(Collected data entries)
(** Taking the head of a wait queue: [queue_shift] writes through the null
    [previous] pointer, that is into low memory. *)
Lemma queue_shift_wait s p t :
  cpu_room 1 (cpu s) -> wait_queue (pcbs s) (p :: t) -> is_Some (pcbs s !! NULL) ->
  exists h', queue_shift p s = Ret ((p, head_ptr t), set_pcbs h' s)
    /\ wait_queue h' t /\ nxt h' p = Some NULL /\ prv h' p = Some NULL
    /\ nxt h' NULL = Some (head_ptr t)
    /\ links_only (pcbs s) h' (NULL :: p :: t).
Proof.
  intros Hc (Hnd & H0 & Hn & Hv & Hch) Hnull.
  apply list.NoDup_cons in Hnd as [Hp Hnd].
  assert (Hp0 : p <> NULL) by (intros ->; apply H0; left).
  pose proof (nxt_has _ _ _ Hn) as Hhp.
  set (n := head_ptr t). assert (En : match t with [] => NULL | y :: _ => y end = n) by (by destruct t).
  rewrite En in Hn.
  assert (Hhn : is_Some (pcbs s !! n)).
  { destruct t as [|y t]; [done|]. destruct Hch as (H & _). by eapply nxt_has. }
  assert (Hnp : n <> p) by (destruct t as [|y t]; [by intros <-|intros <-; apply Hp; left]).
  eexists. split; [apply (queue_shift_run s p n NULL); try done; by intros [? _]|].
  assert (Ht0 : NULL ∉ t) by (intros H; apply H0; by right).
  refine (conj (conj Hnd (conj Ht0 _)) (conj _ (conj _ (conj _ _)))).
  - eapply chain_frame, Hch. intros u Hu. links.
    assert (u <> p) by (intros ->; done). assert (u <> NULL) by (intros ->; done).
    rewrite !decide_False by done. split; [done|].
    destruct (decide (u = n)) as [->|]; [|done].
    destruct t as [|y t]; [done|]. destruct Hch as (_ & Hy & _).
    unfold n. cbn [head_ptr]. rewrite Hy.
    by destruct (has_alter (set_pcb_next y) _ NULL y (prv_has _ _ _ Hy)) as [? ->].
  - links. rewrite decide_True by done.
    by destruct (has_alter (set_pcb_previous NULL) _ p p (has_alter (set_pcb_previous NULL) _ n p
      (has_alter (set_pcb_next n) _ NULL p Hhp))) as [? ->].
  - links. rewrite decide_True by done.
    by destruct (has_alter (set_pcb_previous NULL) _ n p
      (has_alter (set_pcb_next n) _ NULL p Hhp)) as [? ->].
  - links. rewrite decide_False, decide_True by done. by destruct Hnull as [? ->].
  - assert (n ∈ NULL :: p :: t) by (destruct t; unfold n; simpl; set_solver).
    do 4 (apply links_only_alter; [done|first [done|left|right; left]|]). apply links_only_refl.
Qed.

Lemma set_running_same s p : current_running s = p -> set_current_running p s = s.
Proof. intros <-. by destruct s. Qed.

(** A status update changes no link. *)
Lemma ring_status h l a v : ring h l -> ring (alter (set_status v) a h) l.
Proof.
  intros (H1 & H2 & H3). split_and!; [done|done|]. destruct l; [done|].
  eapply seg_frame, H3; intros u _; by links.
Qed.

Lemma chain_status h l z a v : chain h l z -> chain (alter (set_status v) a h) l z.
Proof. apply chain_frame. intros u _. by links. Qed.

Definition status_of (h : gmap ptr pcb) (p : ptr) : option Z := status <$> h !! p.

Lemma links_only_status h h' l u : links_only h h' l -> status_of h' u = status_of h u.
Proof.
  intros [_ H]. specialize (H u). unfold status_of.
  destruct (h' !! u) as [r'|], (h !! u) as [r|]; try done.
  apply (f_equal (fmap status)) in H. exact H.
Qed.

Lemma unblock_run s p t r
  (Hcpu : cpu_room 2 (cpu s)) (Hwait : wait_queue (pcbs s) (p :: t))
  (Hready : ring (pcbs s) r) (Hcur : current_running s = head_ptr r)
  (Hr : r <> []) (Hdisj : forall u, u ∈ p :: t -> u ∉ r)
  (Hnull : is_Some (pcbs s !! NULL)) :
  exists h', unblock p s = Ret (head_ptr t, set_pcbs h' s)
    /\ wait_queue h' t /\ ring h' (r ++ [p])
    /\ status_of h' p = Some STATUS_READY
    /\ nxt h' NULL = Some (head_ptr t).
Proof.
  set (s1 := set_cpu (nointerrupt_enter (cpu s)) s).
  assert (Hc1 : cpu_room 1 (cpu s1)) by (apply (enter_room 2); [lia|done]).
  destruct Hwait as (Hnd & H0 & Hch) eqn:E. clear E.
  assert (Hp0 : p <> NULL) by (intros ->; apply H0; left).
  destruct (queue_shift_wait s1 p t Hc1 Hwait Hnull) as (h1 & Q1 & W1 & N1 & V1 & Z1 & L1).
  set (h2 := alter (set_status STATUS_READY) p h1).
  assert (Hp1 : is_Some (h1 !! p)) by (by eapply nxt_has).
  assert (R2 : ring h2 r).
  { apply ring_status. eapply links_only_ring; [exact L1| |exact Hready].
    intros u Hu Hin. destruct Hready as (_ & Hr0 & _).
    apply elem_of_cons in Hin as [->|Hin]; [done|]. by apply (Hdisj u). }
  destruct (queue_insert_ring (set_pcbs h2 s1) r p) as (h3 & Q3 & R3 & L3); try done.
  { unfold h2. cbn. by links. }
  { apply Hdisj. left. }
  exists h3. destruct W1 as (W1a & W1b & W1c).
  assert (Hpt : p ∉ t) by (by apply list.NoDup_cons in Hnd as [? _]).
  refine (conj _ (conj (conj W1a (conj W1b _)) (conj R3 (conj _ _)))).
  - unfold unblock. rewrite enter_ok. fold s1.
    rewrite bind_assertk_true by (apply negb_true_iff; by apply Nat.eqb_neq).
    rewrite (bind_step _ _ _ _ _ Q1). cbn [fst snd].
    rewrite wr_ok by done. kproj. rewrite bind_gets. kproj.
    change (current_running s1) with (current_running s). rewrite Hcur.
    rewrite set_pcbs_pcbs. fold h2. rewrite (bind_step _ _ _ _ _ Q3).
    rewrite bind_modify, leave_ok. unfold ret. do 2 f_equal. unfold s1.
    rewrite head_ptr_app by done. kproj. autorewrite with kst.
    rewrite (set_cpu_restore 2) by (done || lia).
    rewrite (set_running_same _ (head_ptr r)) by done. reflexivity.
  - eapply links_only_chain; [exact L3| |by apply chain_status].
    intros u Hu Hin. apply elem_of_app in Hin as [Hin|Hin].
    + apply (Hdisj u); [by right|done].
    + apply list_elem_of_singleton in Hin. subst. done.
  - rewrite (links_only_status _ _ _ _ L3). unfold h2, status_of. cbn.
    rewrite lookup_alter_eq. by destruct Hp1 as [? ->].
  - assert (Hn0 : NULL ∉ r ++ [p]).
    { destruct R3 as (_ & Hx & _). exact Hx. }
    destruct (links_only_nxt _ _ _ NULL L3 Hn0) as [-> _]. unfold h2. cbn. by links.
Qed.

(** [unblock] refines moving the head of the wait queue to the end of the
    ready ring: it marks that thread ready and returns the rest of the wait
    queue.  Because the threads of a wait queue have a null [previous], it also
    stores that rest through the null pointer, into the word at address 0. *)
Theorem unblock_moves_head s p t r
  (Hcpu : cpu_room 2 (cpu s)) (Hwait : wait_queue (pcbs s) (p :: t))
  (Hready : ring (pcbs s) r) (Hcur : current_running s = head_ptr r)
  (Hr : r <> []) (Hdisj : forall u, u ∈ p :: t -> u ∉ r)
  (Hnull : is_Some (pcbs s !! NULL)) :
  exists h', unblock p s = Ret (head_ptr t, set_pcbs h' s)
    /\ wait_queue h' t /\ ring h' (r ++ [p])
    /\ status_of h' p = Some STATUS_READY
    /\ nxt h' NULL = Some (head_ptr t).
Proof. by apply unblock_run. Qed.

(** [block] up to the switch: the thread is marked blocked and linked behind the
    last waiting thread; its own [next] still points into the ready ring. *)
Lemma block_enqueue_run s c r l :
  ring (pcbs s) (c :: r) -> current_running s = c -> wait_queue (pcbs s) l ->
  (length l <= PCB_TABLE_SIZE)%nat -> (forall u, u ∈ l -> u ∉ c :: r) ->
  exists h2, block_enqueue (head_ptr l) s
      = Ret (head_ptr (l ++ [c]), set_pcbs h2 (set_cpu (nointerrupt_enter (cpu s)) s))
    /\ chain h2 l c /\ ring h2 (c :: r) /\ status_of h2 c = Some STATUS_BLOCKED.
Proof.
  intros Hready Hcur Hwait Hlen Hdisj.
  set (s1 := set_cpu (nointerrupt_enter (cpu s)) s). destruct Hwait as (Hnd & H0 & Hch).
  assert (Hhc : is_Some (pcbs s !! c)) by (eapply ring_has; [done|left]).
  set (h1 := alter (set_status STATUS_BLOCKED) c (pcbs s)).
  unfold block_enqueue. rewrite enter_ok. fold s1. rewrite bind_gets.
  change (current_running s1) with (current_running s). rewrite Hcur.
  rewrite wr_ok by done. change (pcbs s1) with (pcbs s). fold h1.
  assert (R1 : ring h1 (c :: r)) by (by apply ring_status).
  assert (S1 : status_of h1 c = Some STATUS_BLOCKED).
  { unfold status_of, h1. rewrite lookup_alter_eq. by destruct Hhc as [? ->]. }
  destruct l as [|e l' _] using rev_ind; [exists h1; by split_and!|].
  assert (Hq : head_ptr (l' ++ [e]) <> NULL).
  { intros E. apply H0. rewrite <- E. destruct l'; left. }
  rewrite (proj2 (Nat.eqb_neq _ _)) by done.
  assert (Hw : chain h1 (l' ++ [e]) NULL) by (by apply chain_status).
  rewrite (bind_step _ _ _ _ _ (walk_to_end_run (set_pcbs h1 s1) e l'
    (S PCB_TABLE_SIZE) Hw H0 ltac:(rewrite length_app in Hlen; simpl in Hlen; lia))).
  assert (Hhe : is_Some (h1 !! e)).
  { apply chain_snoc in Hw as (_ & Hn & _). by eapply nxt_has. }
  rewrite wr_ok by done. exists (alter (set_pcb_next c) e h1). split.
  { unfold ret. do 2 f_equal. by destruct l'. }
  split_and!; [by apply chain_extend| |].
  - eapply links_only_ring; [|intros u Hu; exact (fun Hin => Hdisj u Hin Hu)|exact R1].
    apply links_only_alter; [done|set_solver|apply links_only_refl].
  - rewrite <- S1. eapply links_only_status.
    apply (links_only_alter _ _ _ _ [e]); [done|left|apply links_only_refl].
Qed.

• Task statement
Please copy only these lines, exactly: the first line of the records through the line containing "prv h' p = Some NULL", ends included.

• Task response
(** Taking the head of a wait queue: [queue_shift] writes through the null
    [previous] pointer, that is into low memory. *)
Lemma queue_shift_wait s p t :
  cpu_room 1 (cpu s) -> wait_queue (pcbs s) (p :: t) -> is_Some (pcbs s !! NULL) ->
  exists h', queue_shift p s = Ret ((p, head_ptr t), set_pcbs h' s)
    /\ wait_queue h' t /\ nxt h' p = Some NULL /\ prv h' p = Some NULL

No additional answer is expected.